From the records below, transcribe exactly the lines that begin at the line with "unfold works in" and end at the line with "clear Hw1 Hw2.", both included.

*** EXCERPTED RECORDS

Lemma empty_spec q : wq_ok q -> (front q =? rear q) = bool_decide (works q = []).
Proof.
  intros [_ Hf Hr]. assert (works q = [] <-> count q = 0%nat) as E.
  { rewrite <- works_length. destruct (works q); done. }
  rewrite (bool_decide_ext _ _ E). unfold count, MAX_WORK_QUEUE in *.
  destruct (Z.eqb_spec (front q) (rear q)) as [Ef|Ef]; case_bool_decide as Ec; try done; exfalso.
  - apply Ec. rewrite Ef, Z.sub_diag. done.
  - Z.div_mod_to_equations. lia.
Qed.

Lemma add_work_ok w q : wq_ok q -> length (works q) <> 31%nat ->
  wq_ok (add_work w q) /\ works (add_work w q) = works q ++ [w].
Proof.
  intros Hq Hfull. pose proof Hq as [Hl Hf Hr]. rewrite works_length in Hfull.
  unfold add_work. rewrite rem_mod by lia. unfold count, MAX_WORK_QUEUE in *. split.
  - split; cbn; [by rewrite length_insert|done|apply Z.mod_pos_bound; unfold MAX_WORK_QUEUE; lia].
  - unfold works, count, MAX_WORK_QUEUE. cbn.
    assert (Z.to_nat (((rear q + 1) mod 32 - front q) mod 32) = S (Z.to_nat ((rear q - front q) mod 32))) as ->.
    { Z.div_mod_to_equations. lia. }
    rewrite seq_S, fmap_app. cbn [fmap list_fmap Nat.add]. f_equal.
    + apply list_fmap_ext. intros i x Hi. apply lookup_seq in Hi as [-> Hi]. f_equal. apply list_lookup_insert_ne.
      clear Hfull. Z.div_mod_to_equations. lia.
    + rewrite Z2Nat.id by (apply Z.mod_pos_bound; lia).
      assert ((front q + (rear q - front q) mod 32) mod 32 = rear q) as ->.
      { clear Hfull. Z.div_mod_to_equations. lia. }
      rewrite list_lookup_insert_eq by lia. done.
Qed.

Lemma take_work_ok q w ws : wq_ok q -> works q = w :: ws ->
  let q' := mkWorkqueue (Z.rem (front q + 1) MAX_WORK_QUEUE) (rear q) (base q) (work_task q) in
  wq_ok q' /\ works q' = ws /\ base q !! Z.to_nat (front q) = Some w.
Proof.
  intros Hq Hw. pose proof Hq as [Hl Hf Hr]. cbv zeta. rewrite rem_mod by lia.
  assert (count q = S (length ws)) as Hc by (rewrite <- works_length, Hw; done).
  unfold works in Hw. rewrite Hc in Hw. cbn [seq fmap list_fmap] in Hw. injection Hw as Hw1 Hw2.
  unfold MAX_WORK_QUEUE in *. split_and!.
  - split; cbn; [done|apply Z.mod_pos_bound; unfold MAX_WORK_QUEUE; lia|done].
  - unfold works, count in *. cbn. unfold MAX_WORK_QUEUE in *. rewrite <- Hw2.
    assert (Z.to_nat ((rear q - (front q + 1) mod 32) mod 32) = length ws) as ->.
    { clear Hw1 Hw2. Z.div_mod_to_equations. lia. }
    rewrite <- seq_shift, <- list_fmap_compose. apply list_fmap_ext. intros i x Hi. cbn. do 2 f_equal.
    apply lookup_seq in Hi as [-> Hi]. f_equal. clear Hw1 Hw2 Hc. Z.div_mod_to_equations. lia.
  - rewrite Z.add_0_r, Z.mod_small in Hw1 by lia. destruct (base q !! Z.to_nat (front q)) as [w'|] eqn:E; [by subst|].
    apply lookup_ge_None in E. lia.
Qed.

******

ANSWER BELOW:
  unfold works in Hw. rewrite Hc in Hw. cbn [seq fmap list_fmap] in Hw. injection Hw as Hw1 Hw2.
  unfold MAX_WORK_QUEUE in *. split_and!.
  - split; cbn; [done|apply Z.mod_pos_bound; unfold MAX_WORK_QUEUE; lia|done].
  - unfold works, count in *. cbn. unfold MAX_WORK_QUEUE in *. rewrite <- Hw2.
    assert (Z.to_nat ((rear q - (front q + 1) mod 32) mod 32) = length ws) as ->.
    { clear Hw1 Hw2. Z.div_mod_to_equations. lia. }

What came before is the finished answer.